Menurut dia, aspirasi yang disampaikan sebelumnya kepada pimpinan daerah tidak ada keberlanjutan. Sehingga tujuan aksi ini mengingatkan kembali terkait tranparansi dan kepastian dari pimpinan daerah.
“Kalo memang pimpinan daerah tidak sanggup untuk bisa memberikan ataupun merealisasikan apa yang diberikan dari rakyat, ya mundur saja dari pimpinan daerah,” ujarnya.
Dia mengatakan, mendengar keluhan masyarakat saat ini mereka selalu resah dengan yang terjadi saat ini misalnya izin pertambangan dibatasi.
“Mereka sehari-hari menambang mencari untuk taraf hidup, kalo di Bangka itu mencari timah sekilo dua kilogram dibatasi, dilegalkan bahasanya untuk pertambangan kecil-kecilan dengan harus membuat perusahaan kecil CV dan lain-lain, itu yang memberangkatkan mereka,” ujarnya.
“Saat ini pembelian timah juga dibatasi, mereka harus ada perusahaan kecil. Maka sebagian masyarakat tambang berharap kalo memang pertambangan ini diilegakan apakah bisa dilegalkan dengan surat izin tersebut, baik itu dari surat izin atau wilayah izin pertambangan rakyat,” ucapnya.
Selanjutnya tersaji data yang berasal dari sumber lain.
Lemma empty_fetch_empty_file_witness :
  log (write_batch (scripted barren) "history" atlanta tt)
  = [EGet nominatim_url (bbox_params atlanta);
     EWeatherApi forecast_url (grid_params atlanta_box);
     EWeatherApi forecast_url (weather_params [] [] "history");
     ENow; EOpen atlanta_file; EFileClose atlanta_file]
  /\ exists tail,
       log (ingest_location (scripted barren) "history" false
              (Some (Connection 1)) atlanta tt)
       = (log (write_batch (scripted barren) "history" atlanta tt)
          ++ ECursor (Connection 1) :: tail)%list.
Proof.
  apply (empty_fetch_empty_file (scripted barren) "history" atlanta tt
           [atlanta_candidate] atlanta_box [] atlanta_file (Connection 1));
    reflexivity.
Defined.

(** ** The file of a batch *)

Lemma starts_with_slash_app (a b : string) :
  starts_with_slash (a ++ b)
  = match a with
    | EmptyString => starts_with_slash b
    | String _ _ => starts_with_slash a
    end.
Proof. destruct a; reflexivity. Qed.

Section BatchFileCalls.
Context {W : Type} (E : Env W).

(** The lines written are the first lines of the batch, in order, up to
    the first write that raises. *)
Lemma write_lines_prefix (path : string) (lines : list string) (w : W) :
  exists done,
    is_prefix done lines
    /\ log (write_lines E path lines w) = map (EFileWrite path) done
    /\ (outcome (write_lines E path lines w) = Ok tt -> done = lines).
Proof.
  revert w. induction lines as [| line lines IH]; intros w.
  - exists []. repeat split.
  - cbn [write_lines].
    destruct (file_write E path line w) as [w1 [[] | e]] eqn:Hw.
    + rewrite (bind_ok _ _ w tt)
        by (rewrite (call_run _ _ _ _ _ Hw); reflexivity).
      rewrite (call_run _ _ _ _ _ Hw). cbn [outcome final log].
      destruct (IH w1) as [done [Hpre [Hlog Hall]]].
      exists (line :: done). repeat split.
      * exact Hpre.
      * rewrite Hlog. reflexivity.
      * intros Hok. rewrite (Hall Hok). reflexivity.
    + rewrite (bind_raise _ _ w e)
        by (rewrite (call_run _ _ _ _ _ Hw); reflexivity).
      rewrite (call_run _ _ _ _ _ Hw). cbn [outcome final log].
      exists [line]. split; [split; [reflexivity | destruct lines; exact I] |].
      split; [reflexivity | discriminate].
Qed.

(** X9: [responses_to_json] asks the clock, then opens the file.  When the
    clock or the open raises, nothing is written and nothing is closed.
    Once the file is open, the lines written are the first lines of the
    batch, in order, and the next call closes that file: also when a write
    has raised. *)
Theorem responses_to_json_closes (dataframes : list DataFrame)
    (label mode : string) (w : W) :
  match snd (utcnow E w) with
  | Raise e =>
      log (responses_to_json E dataframes label mode w) = [ENow]
      /\ outcome (responses_to_json E dataframes label mode w) = Raise e
  | Ok now =>
      let path := path_join (gettempdir E) (batch_filename label mode now) in
      match snd (file_open E path (fst (utcnow E w))) with
      | Raise e =>
          log (responses_to_json E dataframes label mode w)
          = [ENow; EOpen path]
          /\ outcome (responses_to_json E dataframes label mode w) = Raise e
      | Ok _ =>
          exists done,
            is_prefix done (batch_lines E dataframes mode)
            /\ log (responses_to_json E dataframes label mode w)
               = (ENow :: EOpen path :: map (EFileWrite path) done
                  ++ [EFileClose path])%list
            /\ (outcome (responses_to_json E dataframes label mode w) = Ok path
                -> done = batch_lines E dataframes mode)
      end
  end.
Proof.
  unfold responses_to_json.
  destruct (utcnow E w) as [w1 [now | e]] eqn:Hnow; cbn [fst snd].
  - rewrite (bind_ok _ _ w now)
      by (rewrite (call_run _ _ _ _ _ Hnow); reflexivity).
    rewrite (call_run _ _ _ _ _ Hnow). cbn [final log outcome].
    set (path := path_join (gettempdir E) (batch_filename label mode now)).
    cbv zeta.
    destruct (file_open E path w1) as [w2 [[] | e]] eqn:Hopen; cbn [snd].
    + rewrite (bind_ok _ _ w1 tt)
        by (rewrite (call_run _ _ _ _ _ Hopen); reflexivity).
      rewrite (call_run _ _ _ _ _ Hopen). cbn [final log outcome].
      destruct (write_lines_prefix path (batch_lines E dataframes mode) w2)
        as [done [Hpre [Hlog Hall]]].
      exists done. split; [exact Hpre |].
      unfold bind, try_finally. cbn [final log outcome].
      rewrite call_log, Hlog.
      destruct (outcome (call (EFileClose path) (file_close E path)
                           (final (write_lines E path
                                     (batch_lines E dataframes mode) w2))))
        as [[] | e1] eqn:Hclose.
      * destruct (outcome (write_lines E path (batch_lines E dataframes mode) w2))
          as [[] | e2] eqn:Hwrite; cbn [final log outcome ret].
        -- split; [rewrite app_nil_r; reflexivity |].
           intros _. apply Hall. reflexivity.
        -- split; [reflexivity | discriminate].
      * cbn [final log outcome]. split; [reflexivity | discriminate].
    + rewrite (bind_raise _ _ w1 e)
        by (rewrite (call_run _ _ _ _ _ Hopen); reflexivity).
      rewrite (call_run _ _ _ _ _ Hopen). cbn [final log outcome].
      split; reflexivity.
  - rewrite (bind_raise _ _ w e)
      by (rewrite (call_run _ _ _ _ _ Hnow); reflexivity).
    rewrite (call_run _ _ _ _ _ Hnow). cbn [final log outcome].
    split; reflexivity.
Qed.

(** X10: the place of the file.  When the label, after its spaces and
    commas are replaced, begins with a slash, the path of the file is its
    name alone: the file is not put under the temporary directory.
    Otherwise the path is the temporary directory, a slash unless the
    directory is empty or ends with one, and the name. *)
Theorem batch_file_place (dataframes : list DataFrame) (label mode : string)
    (w : W) (path : string) :
  outcome (responses_to_json E dataframes label mode w) = Ok path ->
  exists now,
    snd (utcnow E w) = Ok now
    /\ In (EOpen path) (log (responses_to_json E dataframes label mode w))
    /\ path
       = if starts_with_slash (safe_label label)
         then batch_filename label mode now
         else if (String.eqb (gettempdir E) "" || ends_with_slash (gettempdir E))%bool
              then gettempdir E ++ batch_filename label mode now
              else gettempdir E ++ "/" ++ batch_filename label mode now.
Proof.
  intros Hok.
  destruct (responses_to_json_ok E dataframes label mode w path Hok)
    as [now [Hnow [Hpath Hlog]]].
  exists now. split; [exact Hnow |]. split.
  - rewrite Hlog. right. left. reflexivity.
  - rewrite Hpath. unfold path_join.
    unfold batch_filename at 1. rewrite starts_with_slash_app.
    destruct (safe_label label) as [| c s] eqn:Hlabel; reflexivity.
Qed.

End BatchFileCalls.

Lemma batch_file_place_witness :
  exists now,
    snd (utcnow (scripted fair) tt) = Ok now
    /\ In (EOpen "/srv/share_history_20240501_120000.json")
          (log (responses_to_json (scripted fair) [] "/srv/share" "history" tt))
    /\ "/srv/share_history_20240501_120000.json"
       = batch_filename "/srv/share" "history" now.
Proof.
  destruct (batch_file_place (scripted fair) [] "/srv/share" "history" tt
              "/srv/share_history_20240501_120000.json" eq_refl)
    as [now [Hnow [Hin Hpath]]].
  exists now. split; [exact Hnow |]. split; [exact Hin | exact Hpath].
Defined.

(** ** The load of a file *)

Section Load.
Context {W : Type} (E : Env W).

Lemma filter_load_writes (path : string) (lines : list string) :
  filter is_file_or_load (map (EFileWrite path) lines)
  = map (EFileWrite path) lines.
Proof.
  induction lines as [| line lines IH]; simpl; [| rewrite IH]; reflexivity.
Qed.

(** The calls of a load that returns. *)
Lemma upload_to_snowflake_ok (c : connection) (path : string) (w : W) :
  outcome (upload_to_snowflake E (Some c) path w) = Ok tt ->
  exists cur,
    log (upload_to_snowflake E (Some c) path w)
    = [ECursor c; EExecute cur (put_statement path);
       EExecute cur copy_statement; ECursorClose cur].
Proof.
  unfold upload_to_snowflake. intros H.
  apply bind_ok_inv in H. destruct H as [cur [Hcur H]].
  rewrite (bind_ok _ _ w cur Hcur). cbn [log].
  apply try_finally_ok_inv in H. destruct H as [Hbody _].
  apply bind_ok_inv in Hbody. destruct Hbody as [[] [Hput _]].
  exists cur. unfold try_finally. cbn [log].
  rewrite (bind_ok _ _ _ tt Hput). cbn [log].
  rewrite !call_log. reflexivity.
Qed.

(** X11: the statements of a load.  When the cursor cannot be had, the load
    stops there and closes nothing.  When the cursor is had, the stage
    statement is executed on it; the copy statement is executed after it
    only when it returned; the last call closes that cursor in either case.
    The load raises what the first failing statement raised, unless the
    closing of the cursor raises, which then replaces it. *)
Theorem upload_protocol (c : connection) (path : string) (w : W) :
  let run := upload_to_snowflake E (Some c) path w in
  match connection_cursor E c w with
  | (_, Raise e) => log run = [ECursor c] /\ outcome run = Raise e
  | (w1, Ok cur) =>
      match cursor_execute E cur (put_statement path) w1 with
      | (w2, Raise e) =>
          log run
          = [ECursor c; EExecute cur (put_statement path); ECursorClose cur]
          /\ outcome run
             = match snd (cursor_close E cur w2) with
               | Ok _ => Raise e
               | Raise e' => Raise e'
               end
      | (w2, Ok _) =>
          let copied := cursor_execute E cur copy_statement w2 in
          log run
          = [ECursor c; EExecute cur (put_statement path);
             EExecute cur copy_statement; ECursorClose cur]
          /\ outcome run
             = match snd (cursor_close E cur (fst copied)) with
               | Ok _ => snd copied
               | Raise e' => Raise e'
               end
      end
  end.
Proof.
  intros run. unfold run, upload_to_snowflake.
  destruct (connection_cursor E c w) as [w1 [cur | e]] eqn:Hcur.
  - rewrite (bind_ok _ _ w cur)
      by (rewrite (call_run _ _ _ _ _ Hcur); reflexivity).
    rewrite (call_run _ _ _ _ _ Hcur). cbn [final log outcome].
    unfold try_finally. cbn [final log outcome].
    destruct (cursor_execute E cur (put_statement path) w1)
      as [w2 [[] | e]] eqn:Hput.
    + rewrite (bind_ok _ _ w1 tt)
        by (rewrite (call_run _ _ _ _ _ Hput); reflexivity).
      rewrite (call_run _ _ _ _ _ Hput). cbn [final log outcome].
      cbv zeta.
      destruct (cursor_execute E cur copy_statement w2) as [w3 r] eqn:Hcopy.
      rewrite (call_run _ _ _ _ _ Hcopy). cbn [final log outcome fst snd].
      rewrite call_log, call_outcome. split; reflexivity.
    + rewrite (bind_raise _ _ w1 e)
        by (rewrite (call_run _ _ _ _ _ Hput); reflexivity).
      rewrite (call_run _ _ _ _ _ Hput). cbn [final log outcome].
      rewrite call_log, call_outcome. split; reflexivity.
  - rewrite (bind_raise _ _ w e)
      by (rewrite (call_run _ _ _ _ _ Hcur); reflexivity).
    rewrite (call_run _ _ _ _ _ Hcur). cbn [final log outcome].
    split; reflexivity.
Qed.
Sementara, mewakili anggota dewan di DPRD Babel itu, Anggota Komisi I DPRD Babel, Efendi Efredi mengatakan, pihaknya akan menampung aspirasi mahasiswa ini, karena aspirasi mahasiswa adalah aspirasi rakyat, yang harus ditindaklanjuti.
“Nanti dalam waktu dekat Komisi I berkerjasama dengan komisi III DPRD Babel akan melakukan rapat dengar pendapat (RDP) dengan eksekutif pemerintah daerah, berkaitan dengan masalah perizinan khususnya perizinan tambang rakyat,” ucap Efendi usai menemui massa.